[WORK TO BE COMPLETED]
Please return, with no alterations, the lines below from the very first through the one that contains "Definition dispatch_count (id".
☆ ☆ ☆ ☆
(** What a removal leaves of a frame below a root, and of any other frame. *)
Lemma removedSubtrees_inside w w' order root g fr :
  treeOk w → removedSubtrees [root] w w' order →
  inSubtree (frameStore w) root g → frameStore w !! g = Some fr →
  g ∈ order ∧
  frameStore w' !! g
  = Some (set_parentFrame None (set_detached true (set_childFrames (λ _, []) fr))) ∧
  _frames w' !! _id fr = None.
Proof.
  intros Hwf Hrem Hsub Hg.
  destruct (rs_roots _ _ _ _ Hrem root) as [Hrdet Hrin]; [by left|].
  assert (Hdet : isDetachedIn (frameStore w') g = true).
  { eapply detached_subtree; [apply Hrem | apply Hrem | done | done]. }
  assert (Hin : g ∈ order).
  { destruct (decide (g = root)) as [->|Hne]; [done|].
    destruct (inSubtree_last _ _ _ Hsub Hne) as (h & frh & _ & Hfrh & Hgh).
    apply (rs_new _ _ _ _ Hrem); [|done]. by eapply treeOk_child_attached. }
  split; [done|]. split.
  - destruct (rs_more _ _ _ _ Hrem) as (_ & _ & Hs).
    assert (Hg' : frameStore w' !! g = Some (afterDetach (frameStore w') g fr))
      by (by rewrite Hs, Hg).
    rewrite Hg'. f_equal. unfold afterDetach. rewrite Hdet. do 2 f_equal.
    apply set_childFrames_ext.
    destruct (rs_tree _ _ _ _ Hrem g _ Hg') as (_ & _ & _ & Hd).
    rewrite (isDetachedIn_lookup _ _ _ Hg') in Hdet.
    destruct (Hd Hdet) as [Hnil _]. by rewrite afterDetach_childFrames in Hnil.
  - rewrite (rs_frames _ _ _ _ Hrem).
    replace (_id fr) with (idOf (frameStore w) g) by (unfold idOf; by rewrite Hg).
    by apply foldl_delete_lookup_in.
Qed.
(** ** Runs of the retry queue *)

(** A sequence of [processQueuedTransaction] calls, each with the world and
    the clock readings it meets. *)
Fixpoint process_all (calls : list (TM.World * Z * Z * string)) (qs : TM.QStore)
  : TM.QStore :=
  match calls with
  | [] => qs
  | (w, nonce_now, now, id) :: rest =>
      process_all rest (TM.processQueuedTransaction w nonce_now now id qs).2
  end.

(** How often the entry [id] has been handed to the dispatcher. *)
Definition dispatch_count (id : string) (qs : TM.QStore) : nat :=
  length (filter (fun k => k = id) (TM.dispatched qs)).

(** The entry as rescheduled after a retryable failure. *)
Definition rescheduled (now : Z) (q : TM.QueuedTransaction) (err : option string)
  : TM.QueuedTransaction :=
  {| TM.q_id := TM.q_id q; TM.q_chain := TM.q_chain q; TM.q_from := TM.q_from q;
     TM.q_to := TM.q_to q; TM.q_amount := TM.q_amount q;
     TM.q_symbol := TM.q_symbol q;
     TM.q_encryptedPrivateKey := TM.q_encryptedPrivateKey q;
     TM.retryCount := TM.retryCount q + 1;
     TM.maxRetries := TM.maxRetries q;
     TM.lastError := err;
     TM.createdAt := TM.createdAt q;
     TM.nextRetryAt := Some (now + 2 ^ (TM.retryCount q + 1) * 1000) |}.
(** ** When a dataset record is returned *)

(** A dataset record is returned whenever the layout answers for the
    descriptor, the README is not needed or can be read, and the version
    entry is absent, [None] or a string. *)
Lemma _get_dsmeta_total (env : Env) (bids : Layout) (raw : gmap string pyval) :
  bids (opj (ds_path env) _dsdescr_fname) = Ok raw →
  (truthy (default VNone (raw !! "Description")) = true
   ∨ path_exists env (opj (ds_path env) "README") = false
   ∨ ∃ text, open_r_encdetect env (opj (ds_path env) "README") = Ok text) →
  (raw !! "BIDSVersion" = None ∨ raw !! "BIDSVersion" = Some VNone
   ∨ ∃ s, raw !! "BIDSVersion" = Some (VStr s)) →
  ∃ meta, _get_dsmeta env bids = Ok meta.
Proof.
  intros Hraw Hreadme Hver. unfold _get_dsmeta. rewrite Hraw. simpl.
  rewrite remapped_description.
  assert (Hstrip : ∃ ver, py_strip (py_or (default (VStr "") (raw !! "BIDSVersion"))
                                      (VStr "")) = Ok ver).
  { destruct Hver as [->|[->|[s ->]]]; simpl; eauto.
    unfold py_or. destruct (truthy (VStr s)); simpl; eauto. }
  destruct Hstrip as [ver Hstrip].
  destruct (negb (truthy (default VNone (raw !! "Description")))
            && path_exists env (opj (ds_path env) "README"))%bool eqn:Hcond; simpl.
  - apply andb_prop in Hcond as [Ht Hex]. apply negb_true_iff in Ht.
    destruct Hreadme as [?|[?|[text ->]]]; [congruence..|]. simpl.
    rewrite lookup_insert_ne by done. rewrite remapped_version, Hstrip. simpl. eauto.
  - rewrite remapped_version, Hstrip. simpl. eauto.
Qed.

(** ** The loop in strict mode *)

(** In strict mode the loop ends at the first candidate, not a sidecar,
    whose query raises: the candidates before it are yielded, the failing
    one and those after it are not, and the error is the loop's ending. *)
Lemma cnmeta_loop_abort (env : Env) (bids : Layout) (pp : list Rule)
    (pre post : list string) (f : string) (e : exn) :
  raiseonerror env = true →
  endswith f ".json" = false →
  bids (opj (ds_path env) f) = Raise e →
  (∀ g, g ∈ pre → endswith g ".json" = false →
        ∃ raw, bids (opj (ds_path env) g) = Ok raw) →
  (yielded (cnmeta_loop env bids pp (pre ++ f :: post))).*1 = List.filter not_json pre
  ∧ ending (cnmeta_loop env bids pp (pre ++ f :: post)) = Some e.
Proof.
  intros Hs Hj Hf Hpre. rewrite cnmeta_loop_app.
  pose proof (cnmeta_loop_all_ok env bids pp pre Hpre) as Hend.
  destruct (cnmeta_loop_paths env bids pp pre) as (rest & Hp & He).
  rewrite Hend in He. subst rest. rewrite app_nil_r in Hp. rewrite Hend.
  rewrite cnmeta_loop_cons, Hj. unfold base_record. rewrite Hf, Hs. simpl.
  by rewrite app_nil_r, Hp.
Qed.

(** * The presence check *)

(** C1. When [dataset_description.json] does not exist under the dataset
    root, [get_metadata] returns the empty dataset record and the empty
    sequence of file records, whatever the [content] flag is. *)
Theorem get_metadata_no_descriptor (env : Env) (dataset : string) (content : bool) :
  path_exists env (opj (ds_path env) _dsdescr_fname) = false →
  get_metadata env dataset content = Ok (∅, Gen [] None).
Proof. intros H. unfold get_metadata. by rewrite H. Qed.

Lemma get_metadata_no_descriptor_witness :
  path_exists bare_env (opj (ds_path bare_env) _dsdescr_fname) = false
  ∧ get_metadata bare_env "/ds" true = Ok (∅, Gen [] None)
  ∧ get_metadata bare_env "/ds" false = Ok (∅, Gen [] None).
Proof.
  split; [reflexivity|].
  split; apply get_metadata_no_descriptor; reflexivity.
Defined.

(** * The dataset record *)

(** C5. Every key of the descriptor metadata goes through the table
    Name→name, License→license, Authors→author, ReferencesAndLinks→citation,
    Funding→fundedby, Description→description, and a key that is not in the
    table is stored as comment<Key> with its value unchanged.  A key of the
    table keeps its value too, except for a falsy Description that a README
    replaces.  In particular Name="X" and Unknown="Y" give name="X" and
    comment<Unknown>="Y". *)
Theorem dsmeta_key_remap (env : Env) (bids : Layout) (raw meta : gmap string pyval) :
  bids (opj (ds_path env) _dsdescr_fname) = Ok raw →
  _get_dsmeta env bids = Ok meta →
  (_key2stdkey "Name" = Some "name"
   ∧ _key2stdkey "License" = Some "license"
   ∧ _key2stdkey "Authors" = Some "author"
   ∧ _key2stdkey "ReferencesAndLinks" = Some "citation"
   ∧ _key2stdkey "Funding" = Some "fundedby"
   ∧ _key2stdkey "Description" = Some "description"
   ∧ ∀ k, k ∉ ["Name"; "License"; "Authors"; "ReferencesAndLinks"; "Funding"; "Description"] →
          _key2stdkey k = None)
  ∧ (∀ k v, raw !! k = Some v →
       match _key2stdkey k with
       | None => meta !! ("comment<" +:+ k +:+ ">") = Some v
       | Some std =>
           if (String.eqb std "description" && negb (truthy v)
               && path_exists env (opj (ds_path env) "README"))%bool
           then is_Some (meta !! std)
           else meta !! std = Some v
       end)
  ∧ (raw !! "Name" = Some (VStr "X") → raw !! "Unknown" = Some (VStr "Y") →
     meta !! "name" = Some (VStr "X") ∧ meta !! "comment<Unknown>" = Some (VStr "Y")).
Proof.
  intros Hraw Hmeta.
  destruct (_get_dsmeta_Ok _ _ _ Hmeta) as (raw' & meta1 & ver & Hraw' & Hother & Hdesc & _ & _ & Hkeep).
  rewrite Hraw in Hraw'. injection Hraw' as <-.
  assert (Hgen : ∀ k v, raw !! k = Some v →
            if (String.eqb (stdkey k) "description" && negb (truthy v)
                && path_exists env (opj (ds_path env) "README"))%bool
            then is_Some (meta !! stdkey k)
            else meta !! stdkey k = Some v).
  { intros k v Hk. destruct (stdkey_fresh k) as [Hc1 Hc2].
    rewrite (Hkeep _ Hc1 Hc2).
    destruct (String.eqb_spec (stdkey k) "description") as [Heq|Hne]; simpl.
    - pose proof (stdkey_description _ Heq) as ->. rewrite Heq.
      rewrite Hk in Hdesc. simpl in Hdesc.
      destruct (negb (truthy v) && _)%bool.
      + destruct Hdesc as (desc & _ & ->). eauto.
      + done.
    - by rewrite (Hother _ Hne), remapped_lookup. }
  split; [|split].
  - repeat (split; [reflexivity|]). intros k Hk. unfold _key2stdkey.
    case_eqb; subst; try done; exfalso; apply Hk; set_solver.
  - intros k v Hk. specialize (Hgen k v Hk).
    destruct (_key2stdkey k) as [std|] eqn:Hstd.
    + by rewrite (stdkey_mapped _ _ Hstd) in Hgen.
    + by rewrite (stdkey_unmapped _ Hstd) in Hgen.
  - intros HN HU. split; [apply (Hgen _ _ HN) | apply (Hgen _ _ HU)].
Qed.
(** X2, on a first page answered with a failing status. *)
Lemma GetFirstPage_errors_status :
  fst (GetFirstPage Mock.logs (Mock.world [Mock.failed "three"]))
  = (None, Some (Foreign "unexpected status")).
Proof.
  refine (proj1 (proj2 (proj2 (@GetFirstPage_errors Mock.domain Mock.package
                                 Mock.logs (Mock.world [Mock.failed "three"]))))
                _ (Mock.failed "three") [] "unexpected status" _ _ _);
    reflexivity.
Defined.



(** X10, on a continuation page of three hits. *)
Lemma GetNextPage_page_has_hits_three :
  scrollId Mock.resumed <> ""
  /\ nextPageDecodes Mock.resumed (Mock.world [Mock.ok "three"])
       (Mock.envelope 3 ["1"; "2"; "3"])
  /\ exists hits,
       SearchResult_Hits (Mock.envelope 3 ["1"; "2"; "3"]) = Some hits
       /\ SearchHits_Hits hits <> []
       /\ SearchHits_TotalHits hits <> 0.
Proof.
  apply (@GetNextPage_page_has_hits Mock.domain Mock.package).
  vm_compute. reflexivity.
Defined.

(** X11, on a first page of three hits. *)
Lemma GetFirstPage_page_decoded_three :
  firstPageDecodes Mock.logs (Mock.world [Mock.ok "three"])
    (Mock.envelope 3 ["1"; "2"; "3"]).
Proof.
  apply (@GetFirstPage_page_decoded Mock.domain Mock.package).
  vm_compute. reflexivity.
Defined.

(** X12, on a service that holds no cursor. *)
Lemma GetNextPage_ErrNoScrollId_logs :
  snd (fst (GetNextPage Mock.logs (Mock.world []))) = Some ErrNoScrollId.
Proof.
  apply (proj2 (@GetNextPage_ErrNoScrollId_iff Mock.domain Mock.package
                  Mock.logs (Mock.world []))).
  reflexivity.
Defined.

(** X14, after more configuration of a resumed service. *)
Lemma GetNextPage_reads_resumed :
  GetNextPage (Size 10 (Query_ None (Type_ "tweet" (Index "old" Mock.resumed))))
    (Mock.world [Mock.ok "three"])
  = GetNextPage Mock.resumed (Mock.world [Mock.ok "three"]).
Proof.
  apply (@GetNextPage_reads Mock.domain Mock.package); reflexivity.
Defined.

(** X15, with and without a cursor handle. *)
Lemma GetFirstPage_reads_resumed :
  GetFirstPage Mock.resumed (Mock.world [Mock.ok "three"])
  = GetFirstPage Mock.logs (Mock.world [Mock.ok "three"]).
Proof.
  apply (@GetFirstPage_reads Mock.domain Mock.package); reflexivity.
Defined.

(** X16, with a negative page size on a service that has none. *)
Lemma GetFirstPage_nonpositive_size_fresh :
  firstPageURL (Size (-5) Mock.fresh) = firstPageURL Mock.fresh
  /\ GetFirstPage (Size (-5) Mock.fresh) (Mock.world [Mock.ok "three"])
     = GetFirstPage Mock.fresh (Mock.world [Mock.ok "three"]).
Proof.
  apply (@GetFirstPage_nonpositive_size Mock.domain Mock.package).
  - lia.
  - intros m Hm. discriminate Hm.
Defined.
(* ===== verification/Prelude.v ===== *)
(** * SONiC telemetry: a verification development

    The program is the telemetry server of a SONiC switch (gNMI and gNOI), the
    dial-out client that publishes telemetry to collectors, the collector the
    dial-out client is tried with, and a gNOI command-line client.

    ** The program and its parts

    A call reaches a handler of [gnmi_server] ([server.go], [gnoi.go]), which
    authenticates it and chooses a data client by the target of the request:
    - [OTHERS]: data that is not in a database ([non_db_client.go]);
    - the name of a database: redis ([db_client.go], [virtual_db.go], over the
      configuration of [sonic_db_config]);
    - anything else: the management framework, translib
      ([transl_data_client.go], [transl_utils.go]).
    A subscription ([client_subscribe.go]) runs three goroutines: one receives
    from the stream, one sends what is on a queue, and one is a routine of the
    data client that fills the queue.  The dial-out client
    ([dialout_client.go]) runs the same data clients without a caller, as the
    table TELEMETRY_CLIENT of the configuration database says.

    ** The files, in the order they are checked

    - [Prelude]: results with errors and panics ([res]), state with errors
      ([SE], with the program logics [does] and [hoare]), loops over maps in
      any order ([RangeOrder]), words of 64 bits, the hint database
      [telemetry].
    - [Steps]: goroutines as programs that take one step at a time, with a
      rely-guarantee logic ([guided]).
    - [GoStrings], [Messages]: the strings package and [fmt]; the gNMI messages
      and the internal [Value].
    - [DbConfig]: [sonic_db_config/db_config.go].  The package variables are
      [dbconf]; what [DbInit] loads.
    - [RedisDb]: the redis clients of [db_client.go], targets and separators.
    - [Trie], [TrieRemove]: [trie.go], nodes in a store; [Find] refines a greedy
      lookup in a finite map, and what [Remove] takes out of that map.
    - [VirtualDb]: [virtual_db.go], alias and counter maps, the four
      translators and their dispatch through the trie.
    - [Msi], [DbClient], [DbStream]: [db_client.go]: data as JSON; paths, Get
      and Poll; the goroutines of a stream.
    - [StatsRing], [NonDb]: [non_db_client.go]: the ring of CPU samples; the
      getters, Get, Poll and streams.
    - [Auth]: authentication ([basicAuth.go], [jwtAuth.go], [clientCertAuth.go],
      [pamAuth.go], [authenticate] of [server.go], tokens of [gnoi.go],
      [common_utils/context.go], the modes [main] of [telemetry.go] turns on).
    - [TranslUtils], [TranslClient], [TranslSet], [TranslStream]: requests to
      translib, the client over them, what a Set asks, and streams.
    - [Server]: the handlers of [server.go] and [gnoi.go].
    - [GnoiClient]: [gnoi_client.go], composed with the handlers.
    - [ClientSubscribe]: [Subscribe] of [server.go] and the session of
      [client_subscribe.go].
    - [Dialout], [DialoutInv], [DialoutDelete]: [dialout_client.go], whose
      configuration handler is a program of [Steps] and whose routines step
      between its steps; the invariant of its configuration; the end of a
      subscription.
    - [DialoutServer]: [dialout_server.go].

    ** How the code becomes definitions

    A function that returns an error and may panic is a function into [res]; one
    that also changes package or object state is in [SE], which keeps the state
    in every case.  Objects that are shared are addressed: the nodes of a trie,
    [*gnmipb.Path] as the key of a map ([PathPtr]), the subscriptions of the
    dial-out client.  Goroutines that share state take steps in any order: a
    run is a list of events, what an event does is a function of the state, and
    the theorems hold for every list.  A goroutine that shares nothing but its
    queue and wait groups is a function of the events it receives, into the
    log of what it does to them ([DbStream.outcome]).  Every loop over a Go map
    goes through [range], and the theorems hold for every [RangeOrder].
    Numbers are [Z] with the wrap-around of their Go type written out ([u64],
    [i64]).

    What is not in the repository is an argument: redis ([redis], with the law
    class [RedisLaws], which [mem_redis] satisfies), translib and syslog
    ([translib]), users, sshd and the JWT library ([world]), files, clocks,
    JSON and protobuf codecs, grpc.  Hypotheses on them are named where they
    are used ([total_world], [jwt_law], [RedisLaws]) and hold of the concrete
    environments the witnesses run.

    Interfaces: [RangeOrder]; [Routine] and [Settles] of [ClientSubscribe], by
    which a session knows the routine of its data client: the session theorems
    are proved against them and the routines of the data clients are shown to
    be instances, or not to be.

    ** What the theorems show

    - Who acts: [Server.server_identity], [ClientSubscribe.subscribe_identity],
      [Auth.authenticate_spec], [Auth.login_token], [GnoiClient.token_acts].
    - What a request does: [TranslSet.Set_changes], [Server.Get_response],
      [DbClient.PollRun_answers], [DbClient.table_data],
      [DbClient.resolve_real].
    - What a stream sends: [TranslStream] and [DbStream] (nothing is lost,
      nothing redundant, first values, syncs, wait groups),
      [NonDb.non_db_stream].
    - That sessions are safe, and that a closed session ends, when its data
      routine keeps the contract [Settles] and nobody closed the client before
      [Run] made its channel: [ClientSubscribe.session_safe],
      [ClientSubscribe.session_terminates].  Sessions that never end:
      [once_never_returns], [start_disposed_stuck].
    - Virtual paths: [VirtualDb.lookupV2R_dispatch] and the translators; the
      trie below them: [Trie.Find_refines], [Trie.Add_Find],
      [TrieRemove.Remove_refines].
    - Start-up: [DbConfig.DbInit_loads], [DbConfig.global_file_map],
      [RedisDb.init_clients_spec].
    - CPU statistics: the bounds of the ring and of the percentages.
    - Dial-out: [DialoutInv.config_wf], [DialoutInv.failover],
      [DialoutDelete.deleted_silent]; the other end, [DialoutServer.collects].
      What holds only when no routine starts over during a change of the
      configuration says so ([DialoutInv.calm]), and what happens otherwise is
      shown ([DialoutInv.restart_shares], [DialoutDelete.restart_publishes]).

    ** Fuel and bounds

    Recursion follows data (paths, events, lists) except in [Trie.Remove],
    whose fuel is the number of nodes ever made (enough, by
    [TrieRemove.Remove_refines]), and [ClientSubscribe.drain],
    whose fuel a lemma bounds by the polls and paths.  A session that was
    closed, under the contract above, ends within a number of steps that
    [session_terminates] states.

    ** Atomic steps

    The model interleaves what a lock or a channel separates.  One step are:
    [Close] of a session or of a dial-out subscription (each under its mutex),
    a cancel of a context, the copy of a dial-out subscription, the start of
    its instance, taking a value from a queue and sending it, and the reads of
    one request from redis, which see the same contents.  A change of the
    dial-out configuration is many steps: [configMu] keeps changes apart, but
    no routine takes it.  The maps and groups of the configuration belong to
    the goroutine that makes the changes, so reading or writing them is done
    along with its next step.

    ** Not modelled, and why

    - NewServer, Serve, Stop, Address, Port, the command lines and the loading
      of certificates: set-up of grpc, net and flag only.
    - The set-up of the redis client and of the pattern subscription in
      DialOutRun, and the time-outs of its loop: calls of the redis library.
    - The mutexes themselves.  A copy of a dial-out subscription copies its
      mutex too; that the copy is made while a routine holds it, and is locked
      for ever, is outside the model.
    - Log output, except the audit messages.
    - The PAM conversation of [pamAuth.go]: it is not called.
    - Generated protobuf code, except the message types; tests and their
      helpers.

    ** Left for later

    Data clients inside the steps of a dial-out routine (their data is an
    input there); the routines of [DbStream] as instances of [Routine]; a
    session composed with [TranslStream]'s streams. *)

From stdpp Require Import base tactics list fin_maps gmap strings pretty relations.
From Stdlib Require Import ZArith.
☆ ☆ ☆ ☆
[ANSWER BELOW]
(** What a removal leaves of a frame below a root, and of any other frame. *)
Lemma removedSubtrees_inside w w' order root g fr :
  treeOk w → removedSubtrees [root] w w' order →
  inSubtree (frameStore w) root g → frameStore w !! g = Some fr →
  g ∈ order ∧
  frameStore w' !! g
  = Some (set_parentFrame None (set_detached true (set_childFrames (λ _, []) fr))) ∧
  _frames w' !! _id fr = None.
Proof.
  intros Hwf Hrem Hsub Hg.
  destruct (rs_roots _ _ _ _ Hrem root) as [Hrdet Hrin]; [by left|].
  assert (Hdet : isDetachedIn (frameStore w') g = true).
  { eapply detached_subtree; [apply Hrem | apply Hrem | done | done]. }
  assert (Hin : g ∈ order).
  { destruct (decide (g = root)) as [->|Hne]; [done|].
    destruct (inSubtree_last _ _ _ Hsub Hne) as (h & frh & _ & Hfrh & Hgh).
    apply (rs_new _ _ _ _ Hrem); [|done]. by eapply treeOk_child_attached. }
  split; [done|]. split.
  - destruct (rs_more _ _ _ _ Hrem) as (_ & _ & Hs).
    assert (Hg' : frameStore w' !! g = Some (afterDetach (frameStore w') g fr))
      by (by rewrite Hs, Hg).
    rewrite Hg'. f_equal. unfold afterDetach. rewrite Hdet. do 2 f_equal.
    apply set_childFrames_ext.
    destruct (rs_tree _ _ _ _ Hrem g _ Hg') as (_ & _ & _ & Hd).
    rewrite (isDetachedIn_lookup _ _ _ Hg') in Hdet.
    destruct (Hd Hdet) as [Hnil _]. by rewrite afterDetach_childFrames in Hnil.
  - rewrite (rs_frames _ _ _ _ Hrem).
    replace (_id fr) with (idOf (frameStore w) g) by (unfold idOf; by rewrite Hg).
    by apply foldl_delete_lookup_in.
Qed.
(** ** Runs of the retry queue *)

(** A sequence of [processQueuedTransaction] calls, each with the world and
    the clock readings it meets. *)
Fixpoint process_all (calls : list (TM.World * Z * Z * string)) (qs : TM.QStore)
  : TM.QStore :=
  match calls with
  | [] => qs
  | (w, nonce_now, now, id) :: rest =>
      process_all rest (TM.processQueuedTransaction w nonce_now now id qs).2
  end.

(** How often the entry [id] has been handed to the dispatcher. *)
Definition dispatch_count (id : string) (qs : TM.QStore) : nat :=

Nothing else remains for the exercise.